BEGIN Provided records
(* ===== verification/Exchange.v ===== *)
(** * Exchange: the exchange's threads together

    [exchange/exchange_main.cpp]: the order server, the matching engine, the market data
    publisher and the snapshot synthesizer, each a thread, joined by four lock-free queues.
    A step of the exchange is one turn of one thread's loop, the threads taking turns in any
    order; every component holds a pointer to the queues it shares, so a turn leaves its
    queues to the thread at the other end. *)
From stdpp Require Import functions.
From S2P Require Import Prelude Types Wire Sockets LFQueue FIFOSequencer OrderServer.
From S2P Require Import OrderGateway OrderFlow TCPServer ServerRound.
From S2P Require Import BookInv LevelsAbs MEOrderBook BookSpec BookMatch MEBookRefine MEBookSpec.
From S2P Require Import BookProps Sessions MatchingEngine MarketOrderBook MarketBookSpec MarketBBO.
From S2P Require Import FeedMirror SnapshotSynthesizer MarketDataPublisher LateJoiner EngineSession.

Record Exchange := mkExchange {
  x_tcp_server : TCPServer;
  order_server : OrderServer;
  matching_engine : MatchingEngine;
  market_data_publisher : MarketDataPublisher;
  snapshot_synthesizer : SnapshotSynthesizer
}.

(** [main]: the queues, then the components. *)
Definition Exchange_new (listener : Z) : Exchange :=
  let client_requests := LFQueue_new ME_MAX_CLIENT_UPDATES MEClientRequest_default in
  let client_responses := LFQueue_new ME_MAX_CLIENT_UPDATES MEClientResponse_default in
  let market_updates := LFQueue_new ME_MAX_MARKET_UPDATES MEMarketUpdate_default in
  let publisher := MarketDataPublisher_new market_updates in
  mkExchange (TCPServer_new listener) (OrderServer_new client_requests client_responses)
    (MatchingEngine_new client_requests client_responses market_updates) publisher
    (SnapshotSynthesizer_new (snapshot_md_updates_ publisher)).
END Provided records
BEGIN Provided records
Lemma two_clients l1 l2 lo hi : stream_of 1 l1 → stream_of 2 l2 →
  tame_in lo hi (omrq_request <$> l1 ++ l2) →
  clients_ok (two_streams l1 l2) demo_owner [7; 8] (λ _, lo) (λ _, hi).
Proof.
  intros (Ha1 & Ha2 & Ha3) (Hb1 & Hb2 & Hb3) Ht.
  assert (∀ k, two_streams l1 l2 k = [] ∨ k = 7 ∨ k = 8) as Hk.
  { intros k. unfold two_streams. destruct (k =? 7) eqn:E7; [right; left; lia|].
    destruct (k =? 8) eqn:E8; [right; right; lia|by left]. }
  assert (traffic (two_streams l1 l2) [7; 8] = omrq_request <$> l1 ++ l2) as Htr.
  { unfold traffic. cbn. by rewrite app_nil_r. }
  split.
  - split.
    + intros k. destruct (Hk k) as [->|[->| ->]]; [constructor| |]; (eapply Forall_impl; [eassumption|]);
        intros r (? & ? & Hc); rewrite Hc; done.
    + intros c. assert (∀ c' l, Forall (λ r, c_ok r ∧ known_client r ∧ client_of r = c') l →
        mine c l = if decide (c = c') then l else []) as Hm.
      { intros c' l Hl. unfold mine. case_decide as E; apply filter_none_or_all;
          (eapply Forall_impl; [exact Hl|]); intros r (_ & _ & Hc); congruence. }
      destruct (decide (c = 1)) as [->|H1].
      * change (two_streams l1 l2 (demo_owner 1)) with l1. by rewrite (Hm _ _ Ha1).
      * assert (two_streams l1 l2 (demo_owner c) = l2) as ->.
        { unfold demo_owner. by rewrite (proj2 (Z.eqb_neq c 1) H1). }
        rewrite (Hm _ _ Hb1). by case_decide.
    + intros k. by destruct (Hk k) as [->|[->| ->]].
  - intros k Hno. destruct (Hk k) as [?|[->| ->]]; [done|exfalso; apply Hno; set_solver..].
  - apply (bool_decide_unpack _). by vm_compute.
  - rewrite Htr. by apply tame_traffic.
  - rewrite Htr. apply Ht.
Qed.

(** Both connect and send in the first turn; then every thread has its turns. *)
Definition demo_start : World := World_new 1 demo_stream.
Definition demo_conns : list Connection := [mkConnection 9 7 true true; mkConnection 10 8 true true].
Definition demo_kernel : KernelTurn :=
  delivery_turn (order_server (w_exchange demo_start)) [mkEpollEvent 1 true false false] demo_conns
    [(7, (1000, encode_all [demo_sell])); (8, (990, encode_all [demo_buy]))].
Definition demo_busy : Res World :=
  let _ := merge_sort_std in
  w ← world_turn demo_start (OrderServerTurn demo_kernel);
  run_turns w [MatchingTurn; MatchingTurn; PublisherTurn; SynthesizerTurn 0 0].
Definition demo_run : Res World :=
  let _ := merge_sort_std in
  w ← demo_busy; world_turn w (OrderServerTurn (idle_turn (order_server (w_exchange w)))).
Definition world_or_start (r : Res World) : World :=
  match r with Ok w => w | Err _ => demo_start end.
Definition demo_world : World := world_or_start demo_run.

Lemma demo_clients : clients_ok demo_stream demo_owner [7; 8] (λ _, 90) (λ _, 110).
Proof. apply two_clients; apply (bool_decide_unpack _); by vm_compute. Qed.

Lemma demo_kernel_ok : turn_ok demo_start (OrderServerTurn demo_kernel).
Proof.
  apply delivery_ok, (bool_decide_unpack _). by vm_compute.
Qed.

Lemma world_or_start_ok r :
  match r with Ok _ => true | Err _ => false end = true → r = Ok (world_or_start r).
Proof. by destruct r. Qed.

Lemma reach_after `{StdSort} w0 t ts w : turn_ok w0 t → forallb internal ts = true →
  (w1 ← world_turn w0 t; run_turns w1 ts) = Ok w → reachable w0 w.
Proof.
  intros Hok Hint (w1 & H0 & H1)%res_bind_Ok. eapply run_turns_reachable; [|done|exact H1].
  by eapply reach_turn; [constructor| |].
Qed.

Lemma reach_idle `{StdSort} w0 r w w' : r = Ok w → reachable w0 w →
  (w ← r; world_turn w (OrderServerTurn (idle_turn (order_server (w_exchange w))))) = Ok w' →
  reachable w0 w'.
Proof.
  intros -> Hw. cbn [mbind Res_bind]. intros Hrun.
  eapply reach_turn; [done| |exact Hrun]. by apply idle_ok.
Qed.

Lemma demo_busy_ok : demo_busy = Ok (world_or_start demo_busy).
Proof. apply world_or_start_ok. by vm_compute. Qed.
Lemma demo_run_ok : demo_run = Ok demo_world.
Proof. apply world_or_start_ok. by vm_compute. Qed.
END Provided records
BEGIN Provided records
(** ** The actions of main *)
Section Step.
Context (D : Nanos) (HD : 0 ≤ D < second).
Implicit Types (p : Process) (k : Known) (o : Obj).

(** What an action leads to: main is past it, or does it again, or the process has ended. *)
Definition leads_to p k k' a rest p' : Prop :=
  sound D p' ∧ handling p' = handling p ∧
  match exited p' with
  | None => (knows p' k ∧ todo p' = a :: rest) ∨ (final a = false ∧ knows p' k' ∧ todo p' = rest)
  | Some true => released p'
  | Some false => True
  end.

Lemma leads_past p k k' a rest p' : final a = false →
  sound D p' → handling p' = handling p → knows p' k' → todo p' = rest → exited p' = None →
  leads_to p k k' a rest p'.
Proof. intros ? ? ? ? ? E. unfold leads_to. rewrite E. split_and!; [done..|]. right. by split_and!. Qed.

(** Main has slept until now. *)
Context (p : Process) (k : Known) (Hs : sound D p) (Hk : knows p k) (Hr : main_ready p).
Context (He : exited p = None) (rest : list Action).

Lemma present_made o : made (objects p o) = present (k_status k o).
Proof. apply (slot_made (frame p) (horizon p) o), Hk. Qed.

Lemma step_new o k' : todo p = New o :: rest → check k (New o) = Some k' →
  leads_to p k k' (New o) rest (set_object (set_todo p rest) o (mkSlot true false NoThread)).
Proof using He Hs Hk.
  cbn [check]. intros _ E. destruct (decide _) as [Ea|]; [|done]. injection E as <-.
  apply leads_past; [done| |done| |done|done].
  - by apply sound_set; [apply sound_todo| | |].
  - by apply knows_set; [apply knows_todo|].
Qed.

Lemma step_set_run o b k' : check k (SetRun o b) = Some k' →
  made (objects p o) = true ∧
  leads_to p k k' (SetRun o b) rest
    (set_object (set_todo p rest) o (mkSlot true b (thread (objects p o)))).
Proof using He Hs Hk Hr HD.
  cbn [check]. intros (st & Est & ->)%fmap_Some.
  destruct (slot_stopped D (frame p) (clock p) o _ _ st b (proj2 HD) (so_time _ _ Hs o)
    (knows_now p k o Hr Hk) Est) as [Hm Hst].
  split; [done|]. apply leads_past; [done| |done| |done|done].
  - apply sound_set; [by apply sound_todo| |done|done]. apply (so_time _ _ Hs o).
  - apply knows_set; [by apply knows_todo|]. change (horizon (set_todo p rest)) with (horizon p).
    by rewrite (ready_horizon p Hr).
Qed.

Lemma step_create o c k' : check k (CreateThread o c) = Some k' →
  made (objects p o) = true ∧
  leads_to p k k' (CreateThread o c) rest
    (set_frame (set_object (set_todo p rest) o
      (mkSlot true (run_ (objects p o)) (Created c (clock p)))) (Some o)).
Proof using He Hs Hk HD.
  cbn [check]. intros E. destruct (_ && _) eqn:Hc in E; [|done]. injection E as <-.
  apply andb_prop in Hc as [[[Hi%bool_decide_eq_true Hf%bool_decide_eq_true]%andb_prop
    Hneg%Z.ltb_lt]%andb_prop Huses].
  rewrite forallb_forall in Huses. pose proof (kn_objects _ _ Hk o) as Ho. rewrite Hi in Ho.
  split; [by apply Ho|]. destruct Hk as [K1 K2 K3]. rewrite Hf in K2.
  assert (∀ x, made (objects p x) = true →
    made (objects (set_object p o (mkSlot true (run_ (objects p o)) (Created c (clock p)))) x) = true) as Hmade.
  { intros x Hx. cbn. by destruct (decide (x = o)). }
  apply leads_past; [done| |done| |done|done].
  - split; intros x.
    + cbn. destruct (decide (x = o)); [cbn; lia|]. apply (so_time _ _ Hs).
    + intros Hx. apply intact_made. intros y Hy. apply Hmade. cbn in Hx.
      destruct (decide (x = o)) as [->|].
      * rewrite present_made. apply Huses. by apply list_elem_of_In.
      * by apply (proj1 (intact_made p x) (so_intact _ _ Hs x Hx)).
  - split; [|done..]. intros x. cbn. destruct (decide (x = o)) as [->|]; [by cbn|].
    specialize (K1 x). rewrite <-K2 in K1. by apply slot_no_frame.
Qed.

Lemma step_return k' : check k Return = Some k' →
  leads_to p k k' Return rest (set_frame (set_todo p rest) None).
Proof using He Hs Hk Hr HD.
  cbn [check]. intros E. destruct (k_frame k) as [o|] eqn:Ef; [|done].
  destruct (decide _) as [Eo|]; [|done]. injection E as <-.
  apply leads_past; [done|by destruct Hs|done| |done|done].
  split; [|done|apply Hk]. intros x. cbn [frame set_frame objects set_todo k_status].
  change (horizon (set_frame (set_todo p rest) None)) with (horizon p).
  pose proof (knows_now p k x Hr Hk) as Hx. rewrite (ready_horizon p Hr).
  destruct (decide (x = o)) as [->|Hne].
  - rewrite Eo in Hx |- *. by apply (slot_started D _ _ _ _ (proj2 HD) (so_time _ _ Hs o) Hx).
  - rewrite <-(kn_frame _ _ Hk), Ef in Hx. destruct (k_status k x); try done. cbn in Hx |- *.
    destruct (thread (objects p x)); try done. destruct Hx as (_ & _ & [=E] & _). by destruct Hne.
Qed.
END Provided records
▸ **What to produce**
Taking the records above, retype every line from the one with "leads_to p k k' a rest p'." down to the one with "leads_to p k k' (New", exactly and with nothing else.

▸ **Solved problem**
  leads_to p k k' a rest p'.
Proof. intros ? ? ? ? ? E. unfold leads_to. rewrite E. split_and!; [done..|]. right. by split_and!. Qed.

(** Main has slept until now. *)
Context (p : Process) (k : Known) (Hs : sound D p) (Hk : knows p k) (Hr : main_ready p).
Context (He : exited p = None) (rest : list Action).

Lemma present_made o : made (objects p o) = present (k_status k o).
Proof. apply (slot_made (frame p) (horizon p) o), Hk. Qed.

Lemma step_new o k' : todo p = New o :: rest → check k (New o) = Some k' →
  leads_to p k k' (New o) rest (set_object (set_todo p rest) o (mkSlot true false NoThread)).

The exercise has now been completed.